OtterlyAstounding · 22/02/2026 10:09

Nearly50omg · 22/02/2026 10:03

I’ve a very high iq and wonder what on earth this is about?!!!🤷‍♀️ lots of us are highly intelligent but we don’t go round crowing about it and putting up posts saying oh I’m so clever!

It's a little odd, especially as the OP hasn't actually shared anything interesting. Placing so much importance on 'high intelligence' seems rather emotionally stunted, imo.

Frankly, I think I'd rather spend time with Karl Pilkington (IQ of 83) than a random 'highly intelligent' person, though. Now there's a man with something interesting to say!

MabelAnderson · 22/02/2026 10:09

Indianajet · 22/02/2026 09:55

I have often debated that with my sons!

It depends on the collar..

DrivewayAtMidnight · 22/02/2026 10:09

Kirk or Picard?

nolinkname · 22/02/2026 10:10

FlatErica · 22/02/2026 09:58

How many times have you published in the top five journals in your field?
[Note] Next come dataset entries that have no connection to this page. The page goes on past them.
Lemma round_string fuel m p c qs w e h : m !! p = Some c -> c <> 0 -> (length qs <= 5)%nat ->
  rest_of (Datatypes.S fuel) p qs (InString w) e m h =
  (if c =? ch_quote then rest_of fuel (p + 1) qs Between else rest_of fuel (p + 1) qs (InString []))
    e (if c =? ch_quote then <[p := 0]> m else m) h.
Proof.
  intros Hp Hc Hn. unfold rest_of. cbn [parse_loop]. unfold bind at 1 2. unfold load8 at 1. rewrite Hp.
  rewrite (proj2 (Z.eqb_neq c 0)), (proj2 (Z.ltb_ge MAX_CMD_ARGS _)) by (done || (unfold MAX_CMD_ARGS; lia)). cbn [orb state_of].
  rewrite (bool_decide_eq_true_2 (PS_STRING = PS_STRING)) by done. cbn [negb]. rewrite andb_false_r. cbn [andb].
  destruct (c =? ch_quote); [|done]. unfold bind, store8. by rewrite Hp.
Qed.

(** The claim of the induction, for lines shorter than [n]. *)
Definition splits_below (n : nat) : Prop := forall l r m p qs ws ws2 fuel,
  (length l < n)%nat -> stands m p r qs ws -> (length qs <= 5)%nat -> cstr m p l -> room m p fuel ->
  words_of r l = Some ws2 -> parsed (rest_of fuel p qs r) m p l (ws ++ ws2).

Lemma closed_step n m p c l r qs ws ws2 fuel q : splits_below n -> (length l < n)%nat ->
  stands m p r qs ws -> (length qs <= 5)%nat -> cstr m p (c :: l) -> room m p (Datatypes.S fuel) ->
  (forall e h, q e m h = rest_of fuel (p + 1) qs Between e (<[p := 0]> m) h) ->
  app (finished r) <$> words_of Between l = Some ws2 -> parsed q m p (c :: l) (ws ++ ws2).
Proof.
  intros IH Hn Hs Hq Hl Hr E Hws. destruct (words_of Between l) as [ws3|] eqn:E3; [|done]. injection Hws as <-.
  destruct (advance m p c l fuel 0 Hl Hr) as (Hp & Hc & _ & Hl' & Hr').
  eapply (parsed_step _ _ _ _ _ (<[p := 0]> m) (p + 1) l); [exact E|intros Hok; by apply mem_ok_insert|intros a Ha; apply lookup_insert_ne; lia|lia|cbn [length]; lia|].
  rewrite app_assoc. eapply IH; [done|by apply stands_close|done|done|done|done].
Qed.

Lemma plain_step n m p c l r' qs ws ws2 fuel q : splits_below n -> (length l < n)%nat ->
  stands m (p + 1) r' qs ws -> (length qs <= 5)%nat -> cstr m p (c :: l) -> room m p (Datatypes.S fuel) ->
  (forall e h, q e m h = rest_of fuel (p + 1) qs r' e m h) ->
  words_of r' l = Some ws2 -> parsed q m p (c :: l) (ws ++ ws2).
Proof.
  intros IH Hn Hs Hq Hl Hr E Hws. destruct (advance m p c l fuel 0 Hl Hr) as (Hp & Hc & [Hl' Hr'] & _).
  eapply (parsed_step _ _ _ _ _ m (p + 1) l); [exact E|done|done|lia|cbn [length]; lia|]. by eapply IH.
Qed.

(** A quotation mark opens a string, whose first character is not looked at. *)
Lemma string_step n m p x l r qs ws ws2 fuel q : splits_below n -> (length l < n)%nat ->
  stands m p r qs ws -> (length qs <= 5)%nat -> cstr m p (ch_quote :: x :: l) -> room m p (Datatypes.S fuel) ->
  (forall e h, q e m h = (let! argv := argv_set (cells qs) (Z.of_nat (length qs)) (p + 1) in
     bind (parse_loop fuel (p + 1 + 1) (Z.of_nat (length qs) + 1) PS_STRING argv) finish) e (<[p := 0]> m) h) ->
  app (finished r) <$> words_of (InString [x]) l = Some ws2 -> parsed q m p (ch_quote :: x :: l) (ws ++ ws2).
Proof.
  intros IH Hn Hs Hq Hl Hr E Hws. destruct (words_of (InString [x]) l) as [ws3|] eqn:E3; [|done]. injection Hws as <-.
  destruct (advance m p ch_quote (x :: l) fuel 0 Hl Hr) as (Hp & _ & _ & Hl' & Hr').
  assert (Hx := Hl'). apply cstr_cons in Hx as (Hpx & Hxne & Hl2). set (m1 := <[p := 0]> m) in *.
  eapply (parsed_step _ _ _ _ _ m1 (p + 1) (x :: l)); [exact E|intros Hok; by apply mem_ok_insert|intros a Ha; apply lookup_insert_ne; lia|lia|cbn [length]; lia|].
  assert (Hlen := stands_length _ _ _ _ _ Hs). apply stands_close in Hs. fold m1 in Hs. rewrite app_assoc.
  assert (1 <= length ws3)%nat as Hpos by (by apply (words_begun l (InString [x]))).
  apply new_word; [done| |rewrite !length_app; lia]. intros H5.
  destruct (stands_start m1 (p + 1) qs _ x Hs Hpx Hxne) as [_ Hs2].
  replace (Z.of_nat (length qs) + 1) with (Z.of_nat (length (qs ++ [p + 1]))) by (rewrite length_app; cbn [length]; lia).
  change PS_STRING with (state_of (InString [x])). eapply (parsed_step _ _ _ _ _ m1 (p + 1 + 1) l); [done|done|done|lia|cbn [length]; lia|].
  eapply IH; [done|done|rewrite length_app; cbn [length]; lia|done|by eapply room_weaken|done].
Qed.

(** Outside quotation marks. *)
Lemma splits_word n l r m p qs ws ws2 fuel : splits_below n -> (length l < Datatypes.S n)%nat ->
  match r with InString _ => False | _ => True end ->
  stands m p r qs ws -> (length qs <= 5)%nat -> cstr m p l -> room m p (Datatypes.S fuel) ->
  words_of r l = Some ws2 -> parsed (rest_of (Datatypes.S fuel) p qs r) m p l (ws ++ ws2).
Proof.
  intros IH Hn Hr Hs Hq Hl Hroom Hws. destruct l as [|c l].
  { cbn [words_of] in Hws. injection Hws as <-. apply cstr_nil in Hl.
    eapply (parsed_step _ _ _ _ _ m p []); [|done|done|lia|lia|by apply (finish_splits m p r qs ws [] 0); [| |left]].
    intros e h. unfold rest_of. cbn [parse_loop]. unfold bind at 1 2. unfold load8 at 1. by rewrite Hl. }
  cbn [length] in Hn. destruct (advance m p c l fuel 0 Hl Hroom) as (Hp & Hc & [Hl' Hroom'] & _).
  assert (E := fun e h => round_word fuel m p c qs r e h Hp Hc Hq Hr). assert (Hlen := stands_length _ _ _ _ _ Hs).
  assert (words_of r (c :: l) =
    if c =? ch_semicolon then Some (finished r) else if blank c then app (finished r) <$> words_of Between l
    else if c =? ch_quote then match l with [] => None | x :: l => app (finished r) <$> words_of (InString [x]) l end
    else words_of (InWord (so_far r ++ [c])) l) as Ew by by destruct r. rewrite Ew in Hws.
  destruct (Z.eqb_spec c ch_semicolon) as [->|]; cbn [andb negb] in E.
  { injection Hws as <-. eapply (parsed_step _ _ _ _ _ m p (ch_semicolon :: l)); [exact E|done|done|lia|lia|].
    by apply (finish_splits m p r qs ws _ ch_semicolon); [| |right]. }
  destruct (blank c); cbn [orb] in E; [eapply (closed_step n); try done; lia|].
  destruct (Z.eqb_spec c ch_quote) as [->|].
  { destruct l as [|x l]; [done|]. cbn [length] in Hn. eapply (string_step n); try done. lia. }
  destruct r as [|w|w]; [|eapply (plain_step n m p c l (InWord (w ++ [c]))); try done; [lia|by apply stands_grow]|done].
  cbn [so_far app finished length state_of] in *. eapply (parsed_step _ _ _ _ _ m p (c :: l)); [exact E|done|done|lia|lia|].
  assert (1 <= length ws2)%nat as Hpos by (by apply (words_begun l (InWord [c]))).
  apply new_word; [done| |rewrite length_app; lia]. intros H5. destruct (stands_start m p qs ws c Hs Hp Hc) as [Hs' _].
  replace (Z.of_nat (length qs) + 1) with (Z.of_nat (length (qs ++ [p]))) by (rewrite length_app; cbn [length]; lia).
  eapply (plain_step n m p c l (InWord [c]) (qs ++ [p])); try done; [lia|rewrite length_app; cbn [length]; lia].
Qed.

Lemma splits n : splits_below n.
Proof.
  induction n as [|n IH]; intros l r m p qs ws ws2 fuel Hn Hs Hq Hl Hroom Hws; [lia|].
  destruct fuel as [|fuel]; [by apply room_pos in Hroom|].
  destruct r as [|w|w]; [by eapply splits_word|by eapply splits_word|]. destruct l as [|c l].
  { cbn [words_of] in Hws. injection Hws as <-. apply cstr_nil in Hl.
    eapply (parsed_step _ _ _ _ _ m p []); [|done|done|lia|lia|by apply (finish_splits m p (InString w) qs ws [] 0); [| |left]].
    intros e h. unfold rest_of. cbn [parse_loop]. unfold bind at 1 2. unfold load8 at 1. by rewrite Hl. }
  cbn [length] in Hn. destruct (advance m p c l fuel 0 Hl Hroom) as (Hp & Hc & _ & _).
  assert (E := fun e h => round_string fuel m p c qs w e h Hp Hc Hq). cbn [words_of] in Hws. destruct (c =? ch_quote).
  - eapply (closed_step n m p c l (InString w)); try done. lia.
  - eapply (plain_step n m p c l (InString (w ++ [c]))); try done; [lia|by apply stands_grow].
Qed.
End Line.

(** The split of a line, from the first call on. *)
Lemma parseargs_spec p l m ws : cstr m p l -> words l = Some ws ->
  if decide (length ws <= 4)%nat then
    exists qs m', runs (C := C) (parseargs p (replicate 5 0)) m (Z.of_nat (length ws), cells qs) m' /\ Forall2 (cstr m') qs ws /\
      Forall (fun q => p <= q) qs /\ (mem_ok m -> mem_ok m') /\ forall a, ~ p <= a <= p + length l -> m' !! a = m !! a
  else faults (C := C) (parseargs p (replicate 5 0)) m.
Proof.
  intros Hl Hws. exact (splits p (Datatypes.S (length l)) l Between m p [] [] ws (Datatypes.S (size m)) ltac:(lia)
    (conj (Z.le_refl p) (List.Forall2_nil _)) ltac:(cbn [length]; lia) Hl (room_init m p) Hws).
Qed.
End Parse.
I haven't been in academia all that long, I had another career previously, and have spent a lot of time teaching, so not many! Teaching often feels more interesting than producing yet another paper... I really like interacting with people, exploring concepts, ideas and the world and seeing people learn.

OP posts:
ObsessiveGoogler · 22/02/2026 10:11

I’d like to ask about social interactions. I work in a field with a lot of highly intelligent people (a quantitative field of academia) and while I have never done an IQ test would say I am maybe “brighter than average” - certainly nothing special. The difference is clear when talking about their specialist areas, but socially when we are talking about current affairs, politics or life in general I don’t “feel” the difference. Do you feel difference in intelligence in normal interactions and how?